Input records Block Start

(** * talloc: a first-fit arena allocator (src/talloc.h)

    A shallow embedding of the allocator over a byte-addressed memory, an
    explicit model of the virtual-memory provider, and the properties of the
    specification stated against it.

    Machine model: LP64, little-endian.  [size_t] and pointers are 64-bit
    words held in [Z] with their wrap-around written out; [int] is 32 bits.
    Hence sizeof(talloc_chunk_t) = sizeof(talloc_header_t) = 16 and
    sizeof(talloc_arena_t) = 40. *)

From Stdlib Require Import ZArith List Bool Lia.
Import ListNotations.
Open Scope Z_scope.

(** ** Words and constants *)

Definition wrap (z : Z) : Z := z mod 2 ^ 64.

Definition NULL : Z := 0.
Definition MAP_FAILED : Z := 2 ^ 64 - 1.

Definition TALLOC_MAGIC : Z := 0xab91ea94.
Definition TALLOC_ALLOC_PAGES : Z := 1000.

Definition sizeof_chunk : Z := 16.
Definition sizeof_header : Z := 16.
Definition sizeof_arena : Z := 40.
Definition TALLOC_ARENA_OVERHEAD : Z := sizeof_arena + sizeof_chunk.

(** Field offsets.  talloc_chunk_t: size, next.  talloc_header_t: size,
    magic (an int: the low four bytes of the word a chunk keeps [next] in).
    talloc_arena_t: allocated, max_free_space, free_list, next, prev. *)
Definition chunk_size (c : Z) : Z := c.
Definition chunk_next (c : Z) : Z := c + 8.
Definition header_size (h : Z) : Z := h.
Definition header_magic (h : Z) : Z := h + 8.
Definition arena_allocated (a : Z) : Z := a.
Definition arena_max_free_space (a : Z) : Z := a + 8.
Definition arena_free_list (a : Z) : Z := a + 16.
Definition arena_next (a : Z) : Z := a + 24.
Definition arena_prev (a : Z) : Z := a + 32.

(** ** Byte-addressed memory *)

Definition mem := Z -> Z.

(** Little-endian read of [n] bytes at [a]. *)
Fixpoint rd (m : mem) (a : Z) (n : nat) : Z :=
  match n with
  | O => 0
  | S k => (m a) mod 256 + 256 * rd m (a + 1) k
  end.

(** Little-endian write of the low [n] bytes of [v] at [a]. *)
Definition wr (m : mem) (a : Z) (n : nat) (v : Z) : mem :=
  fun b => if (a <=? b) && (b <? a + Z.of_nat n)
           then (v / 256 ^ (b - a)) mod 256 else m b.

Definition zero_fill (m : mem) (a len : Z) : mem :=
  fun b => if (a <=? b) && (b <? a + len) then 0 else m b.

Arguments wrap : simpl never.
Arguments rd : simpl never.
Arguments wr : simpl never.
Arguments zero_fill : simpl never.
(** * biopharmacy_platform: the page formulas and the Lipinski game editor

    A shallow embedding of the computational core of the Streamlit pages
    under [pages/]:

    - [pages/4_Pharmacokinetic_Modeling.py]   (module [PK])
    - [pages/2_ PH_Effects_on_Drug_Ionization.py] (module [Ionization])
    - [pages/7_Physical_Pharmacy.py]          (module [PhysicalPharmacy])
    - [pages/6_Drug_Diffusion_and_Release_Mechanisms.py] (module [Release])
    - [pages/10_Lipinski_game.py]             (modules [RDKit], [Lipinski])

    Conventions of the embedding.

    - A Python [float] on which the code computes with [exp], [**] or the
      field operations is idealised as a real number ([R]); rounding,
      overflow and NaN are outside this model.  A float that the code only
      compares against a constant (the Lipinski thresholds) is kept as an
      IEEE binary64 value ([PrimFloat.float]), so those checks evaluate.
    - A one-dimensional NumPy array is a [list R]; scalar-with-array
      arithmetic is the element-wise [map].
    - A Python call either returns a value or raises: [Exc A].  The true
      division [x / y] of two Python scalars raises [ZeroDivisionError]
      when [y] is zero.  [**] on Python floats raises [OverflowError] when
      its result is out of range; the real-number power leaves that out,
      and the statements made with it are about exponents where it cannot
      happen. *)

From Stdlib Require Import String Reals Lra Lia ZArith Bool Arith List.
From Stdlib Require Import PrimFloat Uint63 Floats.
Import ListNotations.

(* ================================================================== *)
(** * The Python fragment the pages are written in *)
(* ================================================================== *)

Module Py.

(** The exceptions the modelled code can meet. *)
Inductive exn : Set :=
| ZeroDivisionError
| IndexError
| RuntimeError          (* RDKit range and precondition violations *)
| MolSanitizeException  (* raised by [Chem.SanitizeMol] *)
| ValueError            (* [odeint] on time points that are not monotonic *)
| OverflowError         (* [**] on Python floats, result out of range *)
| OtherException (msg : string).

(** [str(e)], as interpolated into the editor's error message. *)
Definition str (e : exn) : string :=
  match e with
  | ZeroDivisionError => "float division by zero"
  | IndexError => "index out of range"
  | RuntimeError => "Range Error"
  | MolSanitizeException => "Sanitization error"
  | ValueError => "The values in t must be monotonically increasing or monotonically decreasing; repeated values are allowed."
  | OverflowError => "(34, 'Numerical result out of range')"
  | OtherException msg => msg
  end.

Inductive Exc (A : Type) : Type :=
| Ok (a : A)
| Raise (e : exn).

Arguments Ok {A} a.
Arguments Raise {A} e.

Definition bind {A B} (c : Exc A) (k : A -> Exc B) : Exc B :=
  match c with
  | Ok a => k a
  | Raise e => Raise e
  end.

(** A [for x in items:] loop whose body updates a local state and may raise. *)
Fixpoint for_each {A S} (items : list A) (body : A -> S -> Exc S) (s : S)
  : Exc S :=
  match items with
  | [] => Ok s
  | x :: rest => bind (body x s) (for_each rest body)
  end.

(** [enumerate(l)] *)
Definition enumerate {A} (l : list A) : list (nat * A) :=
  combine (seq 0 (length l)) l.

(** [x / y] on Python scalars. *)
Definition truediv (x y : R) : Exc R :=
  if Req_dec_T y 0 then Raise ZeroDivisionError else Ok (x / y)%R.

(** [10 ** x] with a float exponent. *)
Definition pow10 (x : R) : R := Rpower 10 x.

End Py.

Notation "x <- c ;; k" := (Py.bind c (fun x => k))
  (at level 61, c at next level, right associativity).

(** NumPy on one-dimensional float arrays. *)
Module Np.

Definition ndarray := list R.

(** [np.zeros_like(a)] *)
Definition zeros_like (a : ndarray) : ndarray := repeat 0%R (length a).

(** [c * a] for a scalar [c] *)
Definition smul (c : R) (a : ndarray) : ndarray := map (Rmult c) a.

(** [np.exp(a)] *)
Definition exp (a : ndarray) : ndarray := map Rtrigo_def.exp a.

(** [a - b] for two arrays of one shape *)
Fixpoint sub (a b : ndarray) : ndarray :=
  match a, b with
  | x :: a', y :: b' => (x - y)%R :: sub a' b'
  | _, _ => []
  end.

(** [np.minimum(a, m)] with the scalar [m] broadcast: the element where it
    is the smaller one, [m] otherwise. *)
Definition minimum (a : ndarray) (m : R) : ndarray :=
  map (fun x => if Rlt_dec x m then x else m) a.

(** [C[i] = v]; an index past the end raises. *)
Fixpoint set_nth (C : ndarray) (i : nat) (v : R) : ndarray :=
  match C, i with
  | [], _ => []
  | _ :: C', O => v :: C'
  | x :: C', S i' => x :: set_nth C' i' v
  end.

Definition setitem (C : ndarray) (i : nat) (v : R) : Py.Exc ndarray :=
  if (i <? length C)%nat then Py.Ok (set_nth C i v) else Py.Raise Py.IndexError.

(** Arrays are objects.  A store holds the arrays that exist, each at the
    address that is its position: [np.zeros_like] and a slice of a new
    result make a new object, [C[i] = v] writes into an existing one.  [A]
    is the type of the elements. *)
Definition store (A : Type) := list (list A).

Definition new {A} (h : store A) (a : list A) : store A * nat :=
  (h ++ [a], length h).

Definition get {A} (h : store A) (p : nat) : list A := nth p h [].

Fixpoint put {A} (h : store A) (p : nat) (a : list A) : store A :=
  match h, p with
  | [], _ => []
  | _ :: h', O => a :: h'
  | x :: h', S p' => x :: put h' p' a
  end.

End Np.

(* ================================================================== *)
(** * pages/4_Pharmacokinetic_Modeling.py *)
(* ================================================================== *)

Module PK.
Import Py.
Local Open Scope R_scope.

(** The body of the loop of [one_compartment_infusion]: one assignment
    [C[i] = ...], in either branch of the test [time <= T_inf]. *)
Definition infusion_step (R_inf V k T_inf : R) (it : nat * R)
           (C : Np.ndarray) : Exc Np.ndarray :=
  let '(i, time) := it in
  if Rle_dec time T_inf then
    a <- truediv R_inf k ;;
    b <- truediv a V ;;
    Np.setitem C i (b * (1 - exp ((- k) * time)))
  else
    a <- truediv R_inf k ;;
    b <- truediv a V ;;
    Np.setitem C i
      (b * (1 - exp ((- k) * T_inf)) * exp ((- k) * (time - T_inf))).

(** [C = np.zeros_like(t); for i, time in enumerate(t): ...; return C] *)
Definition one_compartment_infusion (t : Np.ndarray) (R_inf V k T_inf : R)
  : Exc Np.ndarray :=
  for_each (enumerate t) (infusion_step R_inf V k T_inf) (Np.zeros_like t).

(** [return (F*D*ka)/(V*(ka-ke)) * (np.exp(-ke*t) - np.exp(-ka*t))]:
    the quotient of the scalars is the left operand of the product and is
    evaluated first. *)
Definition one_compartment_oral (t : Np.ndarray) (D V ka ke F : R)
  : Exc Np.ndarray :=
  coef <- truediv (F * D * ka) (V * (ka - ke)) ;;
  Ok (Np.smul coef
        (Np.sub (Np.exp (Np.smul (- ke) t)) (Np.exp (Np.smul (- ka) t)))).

Input records Block End

Using the data above, print exactly the lines from the line that contains "Definition mem := Z -> Z." through the line that contains "- [pages/6_Drug_Diffusion_and_Release_Mechanisms.py] (module", with both included.

Definition mem := Z -> Z.

(** Little-endian read of [n] bytes at [a]. *)
Fixpoint rd (m : mem) (a : Z) (n : nat) : Z :=
  match n with
  | O => 0
  | S k => (m a) mod 256 + 256 * rd m (a + 1) k
  end.

(** Little-endian write of the low [n] bytes of [v] at [a]. *)
Definition wr (m : mem) (a : Z) (n : nat) (v : Z) : mem :=
  fun b => if (a <=? b) && (b <? a + Z.of_nat n)
           then (v / 256 ^ (b - a)) mod 256 else m b.

Definition zero_fill (m : mem) (a len : Z) : mem :=
  fun b => if (a <=? b) && (b <? a + len) then 0 else m b.

Arguments wrap : simpl never.
Arguments rd : simpl never.
Arguments wr : simpl never.
Arguments zero_fill : simpl never.
(** * biopharmacy_platform: the page formulas and the Lipinski game editor

    A shallow embedding of the computational core of the Streamlit pages
    under [pages/]:

    - [pages/4_Pharmacokinetic_Modeling.py]   (module [PK])
    - [pages/2_ PH_Effects_on_Drug_Ionization.py] (module [Ionization])
    - [pages/7_Physical_Pharmacy.py]          (module [PhysicalPharmacy])
    - [pages/6_Drug_Diffusion_and_Release_Mechanisms.py] (module [Release])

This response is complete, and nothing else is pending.